While embodiments of the present invention have been shown and described above, it will be understood that the above embodiments are illustrative and not to be construed as limiting the invention, and that variations, modifications, alternatives and variations may be made to the above embodiments by one of ordinary skill in the art within the scope of the invention.

Claims (9)

1. A plane-symmetric imaging optical plate, comprising:

a first substrate and a second substrate which are arranged from top to bottom and can transmit light, wherein the first substrate is provided with a plurality of first reflecting surfaces, the second substrate is provided with a plurality of second reflecting surfaces which are orthogonal with the first reflecting surfaces,

the divergent light reaches the upper part of the first substrate after being reflected by the second reflecting surface and the first reflecting surface, and is converged and imaged in the space above the first substrate;

the first substrate is provided with a plurality of rectangular blocks and/or rectangular holes, the second substrate is provided with a plurality of rectangular blocks and/or rectangular holes, the outer side wall of each rectangular block and/or the inner side wall of each rectangular hole are/is provided with reflecting surfaces perpendicular to the substrate, the rectangular blocks and/or rectangular holes on the first substrate and the rectangular blocks and/or rectangular holes on the second substrate are/is arranged in a staggered manner so as to form a rectangular up-down staggered structure in the overlapping area of the rectangular blocks and/or rectangular holes on the first substrate and the rectangular blocks and/or rectangular holes on the second substrate, the cross section area of the up-down staggered structure is smaller than the rectangular cross section area of the rectangular blocks and/or rectangular holes, and divergent light reaches the upper side of the first substrate after being reflected by the second reflecting surfaces and the first reflecting surfaces on each up-down staggered structure, and is focused and imaged in the upper space of the first substrate.

2. The planar symmetric imaging optical plate of claim 1, wherein a filler of light-transmitting material is disposed between the rectangular blocks and within the rectangular holes.

3. The planar symmetric imaging optical plate of claim 1, wherein a transparent spacer is disposed between the first substrate and the second substrate.

4. The planar symmetric imaging optical plate of claim 1, wherein at least one planar mirror is disposed above the first substrate, the planar mirror being a partially transmissive partially reflective or specular structure.

5. The planar symmetric imaging optical plate of claim 1, wherein a first display screen is disposed under the second substrate.

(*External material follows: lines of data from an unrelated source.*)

(* ===== verification/Accounts.v ===== *)
(** * User accounts and sessions
      (src/backend-rust/src/routes/auth.rs, routes/identity.rs and the roles of
      routes/admin/roles.rs)

    The tables of users, their sessions, their OIDC identities and what they
    have read, and the handlers on them.  A handler is a sequence of
    statements; before each of them other requests may have changed the
    tables. *)

From S2P Require Import Prelude Cache Json F64 JsValue WebCompat Security.

(** ** The tables *)

(** The columns of a user that grant something. *)
Record Rights := { rt_is_active : bool; rt_is_admin : bool; rt_role : string; rt_is_approved : bool }.

Record PublicProfile := { pp_avatar_url : option string; pp_bio : option string; pp_time_zone : option string }.

Record Secret := { sc_password_hash : string; sc_salt : string }.

Record User := {
  us_username : string; us_email : string; us_secret : Secret; us_profile : PublicProfile; us_rights : Rights;
  us_created_at : Z; us_last_login : option Z; us_updated_at : Z; us_linked_player_id : option Z;
}.

(** [user_identities], by issuer and subject. *)
Record IdentityLink := { li_user_id : Z; li_migration_state : string; li_last_login_at : option Z }.

Record SessionRow := { se_user_id : Z; se_token : string; se_expires_at : Z; se_created_at : Z }.

(** [player_link_verifications], by user. *)
Record LinkVerification := {
  lv_player_id : Z; lv_code : string; lv_expires_at : Z; lv_created_at : Z; lv_attempt_count : Z;
  lv_last_attempt_at : option Z; lv_next_attempt_at : option Z; lv_locked_until : option Z;
}.

Record UserNotification := { un_user_id : Z; un_read_at : option Z }.

Record AuthDb := {
  ad_users : gmap Z User;
  ad_next_user : Z;
  ad_identities : gmap (string * string) IdentityLink;
  ad_sessions : gmap Z SessionRow;
  ad_next_session : Z;
  ad_verifications : gmap Z LinkVerification;
  ad_user_notifications : gmap Z UserNotification;
  (** [notifications], and who has read them when. *)
  ad_notifications : gset Z;
  ad_site_reads : gmap (Z * Z) Z;
  (** The names of [players]. *)
  ad_players : gmap Z string;
}.

Definition with_users (u : gmap Z User) (next : Z) (d : AuthDb) : AuthDb :=
  {| ad_users := u; ad_next_user := next; ad_identities := ad_identities d; ad_sessions := ad_sessions d;
     ad_next_session := ad_next_session d; ad_verifications := ad_verifications d;
     ad_user_notifications := ad_user_notifications d; ad_notifications := ad_notifications d;
     ad_site_reads := ad_site_reads d; ad_players := ad_players d |}.
Definition with_user_identities (i : gmap (string * string) IdentityLink) (d : AuthDb) : AuthDb :=
  {| ad_users := ad_users d; ad_next_user := ad_next_user d; ad_identities := i; ad_sessions := ad_sessions d;
     ad_next_session := ad_next_session d; ad_verifications := ad_verifications d;
     ad_user_notifications := ad_user_notifications d; ad_notifications := ad_notifications d;
     ad_site_reads := ad_site_reads d; ad_players := ad_players d |}.
Definition with_sessions (s : gmap Z SessionRow) (next : Z) (d : AuthDb) : AuthDb :=
  {| ad_users := ad_users d; ad_next_user := ad_next_user d; ad_identities := ad_identities d; ad_sessions := s;
     ad_next_session := next; ad_verifications := ad_verifications d;
     ad_user_notifications := ad_user_notifications d; ad_notifications := ad_notifications d;
     ad_site_reads := ad_site_reads d; ad_players := ad_players d |}.
Definition with_verification_rows (v : gmap Z LinkVerification) (d : AuthDb) : AuthDb :=
  {| ad_users := ad_users d; ad_next_user := ad_next_user d; ad_identities := ad_identities d; ad_sessions := ad_sessions d;
     ad_next_session := ad_next_session d; ad_verifications := v;
     ad_user_notifications := ad_user_notifications d; ad_notifications := ad_notifications d;
     ad_site_reads := ad_site_reads d; ad_players := ad_players d |}.
Definition with_reads (n : gmap Z UserNotification) (r : gmap (Z * Z) Z) (d : AuthDb) : AuthDb :=
  {| ad_users := ad_users d; ad_next_user := ad_next_user d; ad_identities := ad_identities d; ad_sessions := ad_sessions d;
     ad_next_session := ad_next_session d; ad_verifications := ad_verifications d;
     ad_user_notifications := n; ad_notifications := ad_notifications d; ad_site_reads := r; ad_players := ad_players d |}.

Definition update_user (f : User -> User) (id : Z) (d : AuthDb) : AuthDb :=
  with_users (alter f id (ad_users d)) (ad_next_user d) d.

Definition set_last_login (now instant : Z) (u : User) : User :=
  {| us_username := us_username u; us_email := us_email u; us_secret := us_secret u; us_profile := us_profile u;
     us_rights := us_rights u; us_created_at := us_created_at u; us_last_login := Some instant; us_updated_at := now;
     us_linked_player_id := us_linked_player_id u |}.
Definition set_profile (now : Z) (p : PublicProfile) (u : User) : User :=
  {| us_username := us_username u; us_email := us_email u; us_secret := us_secret u; us_profile := p;
     us_rights := us_rights u; us_created_at := us_created_at u; us_last_login := us_last_login u; us_updated_at := now;
     us_linked_player_id := us_linked_player_id u |}.
Definition set_secret (now : Z) (s : Secret) (u : User) : User :=
  {| us_username := us_username u; us_email := us_email u; us_secret := s; us_profile := us_profile u;
     us_rights := us_rights u; us_created_at := us_created_at u; us_last_login := us_last_login u; us_updated_at := now;
     us_linked_player_id := us_linked_player_id u |}.
Definition set_rights (now : Z) (r : Rights) (u : User) : User :=
  {| us_username := us_username u; us_email := us_email u; us_secret := us_secret u; us_profile := us_profile u;
     us_rights := r; us_created_at := us_created_at u; us_last_login := us_last_login u; us_updated_at := now;
     us_linked_player_id := us_linked_player_id u |}.
Definition set_linked_player (now : Z) (player : option Z) (u : User) : User :=
  {| us_username := us_username u; us_email := us_email u; us_secret := us_secret u; us_profile := us_profile u;
     us_rights := us_rights u; us_created_at := us_created_at u; us_last_login := us_last_login u; us_updated_at := now;
     us_linked_player_id := player |}.

(** ** Answers *)

Record HttpAnswer := { an_status : Z; an_body : value }.

Inductive ApiError :=
| ApiDatabase (message : string)
| ApiInternal
| ApiCoded (status : Z) (code message : string).

Definition json_response (status : Z) (body : value) : HttpAnswer := {| an_status := status; an_body := body |}.
Definition simple_error (status : Z) (message : string) : HttpAnswer := json_response status (Object [("error"%string, Str message)]).

Definition int (z : Z) : value := Number (NInt z).
Definition or_null (v : option value) : value := default Null v.
Definition text_or_null (s : option string) : value := or_null (Str <$> s).

(** *** The session of a request *)

(** [__Host-pc_session] of the cookies. *)
Definition session_cookie (part : string) : option string := v ← strip_prefix "__Host-pc_session=" (trim part); non_empty v.

Definition session_token (headers : HeaderMap) : option string :=
  or_else (v ← header_text headers "authorization"; t ← strip_prefix "Bearer " v; non_empty t)
    (v ← header_text headers "cookie"; head (omap session_cookie (split_on ";" v))).

(** [identity::as_i64]. *)
Definition as_i64_field (v : option value) : option Z :=
  match v with
  | Some (Number (NInt z)) => in_range i64_min i64_max z
  | Some (Str s) => parse_i64 s
  | _ => None
  end.

Definition parse_id (s : string) : option Z := id ← parse_js_integer s; if 0 <? id then Some id else None.

Definition body_field (name : string) (body : value) : option string := get name body ≫= as_str.
(** [text]. *)
Definition text (body : value) (name : string) : string := trim (default EmptyString (body_field name body)).

(** ** The world of a handler *)

(** Texts as PostgreSQL and the libraries read and show them. *)
Class AccountText := {
  lower : string -> string;
  (** An instant in JSON and as RFC 3339, which years beyond 9999 have not. *)
  instant_text : Z -> string;
  format_rfc3339 : Z -> option string;
  parse_rfc3339 : string -> option Z;
  timestamptz : string -> option Z;
  known_time_zone : string -> bool;
}.

(** The claims of a verified access token. *)
Record AccessIdentity := {
  ai_issuer : string; ai_subject : string; ai_email_verified : bool; ai_email : option string;
  ai_preferred_username : option string;
}.

(** What a request has seen, for its proofs: the tables that a statement met at
    its instant and those it left, the answers of the services it relies on.
    Nothing reads it. *)
Inductive Sight :=
| Ran (now : Z) (before after : AuthDb)
| Validated (token : string) (identity : option AccessIdentity)
| Fetched (user_id : Z) (v : LinkVerification) (loadouts : option value).

Class AccountServices (W : Type) := {
  (** What other requests have done to the tables since the last statement. *)
  others : AuthDb -> ST W AuthDb;
  (** A statement of its own: its instant and what became of it. *)
  account_statement : ST W (Z * commit_outcome);
  (** A transaction with its locks, and its end. *)
  account_begin : ST W (result Z string);
  account_commit : ST W commit_outcome;
  (** [OsRng] and the clock of the process. *)
  random_bytes : nat -> ST W (list Z);
  now_utc : ST W Z;
  (** [OidcVerifier::validate]. *)
  validate_token : string -> ST W (option AccessIdentity);
  (** The relay's answer to [getPlayerLoadouts], and the audit of it. *)
  fetch_loadouts : Z -> ST W (option value);
  record_raw_hirez_response : Z -> value -> ST W (result unit string);
}.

6. The planar symmetric imaging optical plate of claim 5, wherein a second display screen is disposed above the first substrate, and a partially transmissive and partially reflective structure is disposed on the second display screen.

7. The planar symmetric imaging optical plate of any of claims 1-6, wherein the first reflective surface and/or the second reflective surface are formed by stacking a plurality of reflective structures.

8. The planar symmetric imaging optical plate of any of claims 1-6, wherein said first reflective surface, second reflective surface is coated or polished.

9. The planar symmetric imaging optical plate of any of claims 1-6, wherein said first substrate and said second substrate are bonded by uv glue or said first substrate and said second substrate are encapsulated and fixed by a transparent or translucent material.